Word for word, restate the lines of the listing from the one that holds "the text of" through the very last line, and nothing more.

**Input records:**
========

(* ===== verification/Watch.v ===== *)
(** * Watch: names, times and choices of one run

    Models [crates/vsift-domain/src/watch.rs]: the names of the outputs, the
    readable times, which screen changes get a frame and which are listed, and
    the text of a subtitle cue. A [&str] is the list of its UTF-8 bytes; the
    operations of the standard library on it are written out on bytes, which
    is the same for the ASCII patterns the code searches for. *)

From Stdlib Require Import Ascii.
From S2P Require Import Prelude.
From S2P Require Import Text.
From S2P Require Import Chars.
From S2P Require Import Timeline.
From S2P Require Import VisualAnalysis.

Definition MAX_OUTPUT_NAME_BYTES : nat := 200.
Definition MAX_WATCH_FRAMES : Z := 180.
Definition EVIDENCE_ARTIFACTS_PER_FRAME : Z := 2.
Definition TRANSCRIPT_SUFFIX : text := literal ".txt".
Definition SUBTITLES_SUFFIX : text := literal ".srt".
Definition FOLDER_SUFFIX : text := literal "-vsift".

Definition dot : ascii := "."%char.
Definition space : ascii := " "%char.
Definition colon : ascii := ":"%char.
Definition dash : ascii := "-"%char.

(** ** Output names *)

Inductive OutputNameError := NotUnicode | Empty.

(** [str::rfind] of one ASCII character. *)
Fixpoint rfind (c : ascii) (s : text) : option nat :=
  match s with
  | [] => None
  | c' :: rest =>
      match rfind c rest with
      | Some i => Some (S i)
      | None => if (c' =? c)%char then Some O else None
      end
  end.

(** [trim_end_matches(['.', ' '])] *)
Fixpoint trim_end_dots (s : text) : text :=
  match s with
  | [] => []
  | c :: rest =>
      match trim_end_dots rest with
      | [] => if (c =? dot)%char || (c =? space)%char then [] else [c]
      | rest' => c :: rest'
      end
  end.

========

**Answer area:**
    the text of a subtitle cue. A [&str] is the list of its UTF-8 bytes; the
    operations of the standard library on it are written out on bytes, which
    is the same for the ASCII patterns the code searches for. *)

From Stdlib Require Import Ascii.
From S2P Require Import Prelude.
From S2P Require Import Text.
From S2P Require Import Chars.
From S2P Require Import Timeline.
From S2P Require Import VisualAnalysis.

Definition MAX_OUTPUT_NAME_BYTES : nat := 200.
Definition MAX_WATCH_FRAMES : Z := 180.
Definition EVIDENCE_ARTIFACTS_PER_FRAME : Z := 2.
Definition TRANSCRIPT_SUFFIX : text := literal ".txt".
Definition SUBTITLES_SUFFIX : text := literal ".srt".
Definition FOLDER_SUFFIX : text := literal "-vsift".

Definition dot : ascii := "."%char.
Definition space : ascii := " "%char.
Definition colon : ascii := ":"%char.
Definition dash : ascii := "-"%char.

(** ** Output names *)

Inductive OutputNameError := NotUnicode | Empty.

(** [str::rfind] of one ASCII character. *)
Fixpoint rfind (c : ascii) (s : text) : option nat :=
  match s with
  | [] => None
  | c' :: rest =>
      match rfind c rest with
      | Some i => Some (S i)
      | None => if (c' =? c)%char then Some O else None
      end
  end.

(** [trim_end_matches(['.', ' '])] *)
Fixpoint trim_end_dots (s : text) : text :=
  match s with
  | [] => []
  | c :: rest =>
      match trim_end_dots rest with
      | [] => if (c =? dot)%char || (c =? space)%char then [] else [c]
      | rest' => c :: rest'
      end
  end.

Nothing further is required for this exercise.